Several C. crescentus membrane proteins contribute to antimicrobial resistance, suggesting potential similar roles for CC_0673:

• Comparative resistance profiling:

  • Create CC_0673 overexpression and depletion strains

  • Test minimum inhibitory concentrations against diverse antibiotics

  • Compare with known resistance determinants like RsaFa/RsaFb

• Membrane permeability assays:

  • Measure uptake of fluorescent dyes (e.g., propidium iodide, ethidium bromide)

  • Quantify changes in permeability upon CC_0673 depletion or overexpression

  • Compare results with RsaFa/RsaFb mutants, which show altered membrane permeability

• Outer membrane vesicle analysis:

  • Isolate outer membrane vesicles (OMVs) from wild-type and CC_0673 mutant strains

  • Compare protein and lipid composition

  • Evaluate potential changes in OMV production rates

What are the methodological challenges in studying small membrane proteins like CC_0673?

Researchers face specific challenges when working with small membrane proteins:

• Detection limitations:

  • Small size (60 amino acids) makes CC_0673 difficult to visualize on standard SDS-PAGE

  • Solution: Use specialized tricine-based gel systems optimized for small proteins

  • Alternative: Use epitope tags (His, FLAG) to enhance detection sensitivity

• Structural determination barriers:

  • Small membrane proteins often fail to crystallize using standard approaches

  • Solution: Consider specialized crystallization techniques like lipidic cubic phase

  • Alternative: Solid-state NMR for structure determination in membrane-mimetic environments

• Functional redundancy:

  • Small membrane proteins often exist in families with functional overlap

  • Solution: Create multiple knockout combinations to overcome redundancy

  • Example: RsaFa and RsaFb in C. crescentus show redundancy in S-layer export

• Native expression levels:

  • Small membrane proteins are often expressed at low levels

  • Solution: Develop highly sensitive detection methods (e.g., targeted mass spectrometry)

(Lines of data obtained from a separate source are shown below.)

(** The coalesced snapshot, identity by identity: what the new
    snapshot holds, except that a trigger of the new snapshot becomes
    the fired trigger when the old snapshot has that identity fired. *)
Lemma coalesce_entry_of old_states new_states i :
  entry_of (WidgetStates.widgets (coalesce_widget_states old_states new_states)) i
  = match entry_of (WidgetStates.widgets new_states) i with
    | None => None
    | Some w =>
        if in_trigger_slot w && fired_in (WidgetStates.widgets old_states) i
        then Some (fired_trigger i)
        else Some w
    end.
Proof.
  unfold coalesce_widget_states. simpl.
  destruct (states_by_id_inv (WidgetStates.widgets new_states) [])
    as [Hnd Hwk]; [constructor | constructor |].
  fold (states_by_id_of (WidgetStates.widgets new_states)) in Hnd, Hwk.
  destruct (coalesce_loop_inv (WidgetStates.widgets old_states) _ Hnd Hwk) as [Hk Hw].
  rewrite entry_of_values; [| by rewrite Hk | done].
  rewrite coalesce_loop_get. by rewrite states_by_id_of_get.
Qed.

(** The coalesced snapshot has unique identities. *)
Lemma coalesce_identities_NoDup old_states new_states :
  NoDup (identities (WidgetStates.widgets (coalesce_widget_states old_states new_states))).
Proof.
  unfold coalesce_widget_states. simpl.
  destruct (states_by_id_inv (WidgetStates.widgets new_states) [])
    as [Hnd Hwk]; [constructor | constructor |].
  fold (states_by_id_of (WidgetStates.widgets new_states)) in Hnd, Hwk.
  destruct (coalesce_loop_inv (WidgetStates.widgets old_states) _ Hnd Hwk) as [Hk Hw].
  set (d := fold_left coalesce_step _ _) in *.
  assert (identities (Dict.values d) = Dict.keys d) as ->; [|by rewrite Hk].
  clear Hk. unfold identities, Dict.values, Dict.keys, well_keyed in *.
  induction Hw as [|[k w] d' Hkw _ IH]; simpl; [done|].
  simpl in Hkw. by rewrite Hkw, IH.
Qed.

Lemma coalesce_loop_no_fired old d :
  Forall (fun w => fired w = false) old → fold_left coalesce_step old d = d.
Proof.
  intros Hold. revert d. induction Hold as [|o old Ho _ IH]; intros d; simpl; [done|].
  rewrite <- (IH d) at 2. f_equal. unfold coalesce_step.
  fold (in_trigger_slot o). fold (fired o). by rewrite Ho.
Qed.

Lemma states_by_id_fresh ws d :
  NoDup (Dict.keys d ++ identities ws) →
  fold_left (fun d wstate => Dict.set d (WidgetState.id wstate) wstate) ws d
  = d ++ map (fun w => (WidgetState.id w, w)) ws.
Proof.
  revert d. induction ws as [|w ws IH]; intros d Hnd; simpl.
  - by rewrite app_nil_r.
  - simpl in Hnd. apply NoDup_app in Hnd as (Hd & Hdis & Hws).
    apply NoDup_cons in Hws as [Hw Hws].
    assert (WidgetState.id w ∉ Dict.keys d) as Hfresh.
    { intros Hin. apply (Hdis _ Hin). left. }
    rewrite dict_set_absent by done. rewrite IH.
    + by rewrite <- app_assoc.
    + unfold Dict.keys. rewrite map_app. simpl. rewrite <- app_assoc. simpl.
      fold (Dict.keys d). apply NoDup_app. split; [done|]. split.
      * intros k Hk. apply Hdis in Hk. done.
      * by constructor.
Qed.

Lemma states_by_id_of_values ws :
  NoDup (identities ws) → Dict.values (states_by_id_of ws) = ws.
Proof.
  intros Hnd. unfold states_by_id_of. rewrite states_by_id_fresh by done.
  simpl. unfold Dict.values. rewrite map_map. simpl. apply map_id.
Qed.

(** With no fired trigger in the old snapshot and unique identities
    in the new one, coalescing hands back the new snapshot, entries in
    their order. *)
Lemma coalesce_no_fired_old old_states new_states :
  Forall (fun w => fired w = false) (WidgetStates.widgets old_states) →
  NoDup (identities (WidgetStates.widgets new_states)) →
  coalesce_widget_states old_states new_states = new_states.
Proof.
  intros Hold Hnd. unfold coalesce_widget_states. simpl.
  rewrite coalesce_loop_no_fired by done.
  rewrite states_by_id_of_values by done. by destruct new_states.
Qed.

(** C1. Trigger preservation: when the old snapshot holds a fired
    trigger for an identity and the new snapshot holds a trigger-slot
    value for the same identity, whatever its boolean, the coalesced
    snapshot holds the old entry, the fired trigger, for that identity. *)
Theorem coalesce_trigger_preserved
    (old_states new_states : WidgetStates.t) (i : string) (b : bool) :
  In (fired_trigger i) (WidgetStates.widgets old_states) →
  entry_of (WidgetStates.widgets new_states) i = Some (WidgetState.mk i (trigger_value b)) →
  let coalesced := WidgetStates.widgets (coalesce_widget_states old_states new_states) in
  entry_of coalesced i = Some (fired_trigger i) ∧ In (fired_trigger i) coalesced.
Proof.
  intros Hold Hnew coalesced.
  assert (entry_of coalesced i = Some (fired_trigger i)) as He.
  { unfold coalesced. rewrite coalesce_entry_of, Hnew.
    apply fired_in_spec in Hold. by rewrite Hold. }
  split; [done|]. by apply entry_of_In in He as [? _].
Qed.

Lemma coalesce_trigger_preserved_witness :
  let old_states := WidgetStates.mk [WidgetState.mk "b" (trigger_value true)] in
  let new_states := WidgetStates.mk [WidgetState.mk "b" (trigger_value false)] in
  let coalesced := WidgetStates.widgets (coalesce_widget_states old_states new_states) in
  entry_of coalesced "b" = Some (fired_trigger "b") ∧ In (fired_trigger "b") coalesced.
Proof.
  apply (coalesce_trigger_preserved
           (WidgetStates.mk [WidgetState.mk "b" (trigger_value true)])
           (WidgetStates.mk [WidgetState.mk "b" (trigger_value false)])
           "b" false).
  - simpl. left. reflexivity.
  - reflexivity.
Defined.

  • Alternative: Create reporter fusions that amplify detection signal without disrupting function

Are there homologs of CC_0673 in other bacterial species?

While specific homology data for CC_0673 is not provided in the search results, researchers can investigate evolutionary relationships through:

• Sequence similarity searches:

  • BLAST against diverse bacterial genomes

  • Focus on alpha-proteobacteria and other aquatic bacteria

  • Identify conserved sequence motifs across homologs

• Phylogenetic analysis:

  • Construct phylogenetic trees of UPF0391 family proteins

  • Map presence/absence patterns across bacterial taxonomy

  • Correlate with habitat and physiological adaptations

• Genomic context analysis:

  • Examine gene neighborhoods around CC_0673 homologs

  • Identify conserved operonic structures

  • Infer potential functional associations from genomic context

This evolutionary perspective may reveal important insights about the function and significance of this small membrane protein across different bacterial lineages.

How do experimental approaches differ between studying CC_0673 in C. crescentus versus heterologous systems?

Researchers should consider these differences when designing experiments and interpreting results from different expression systems.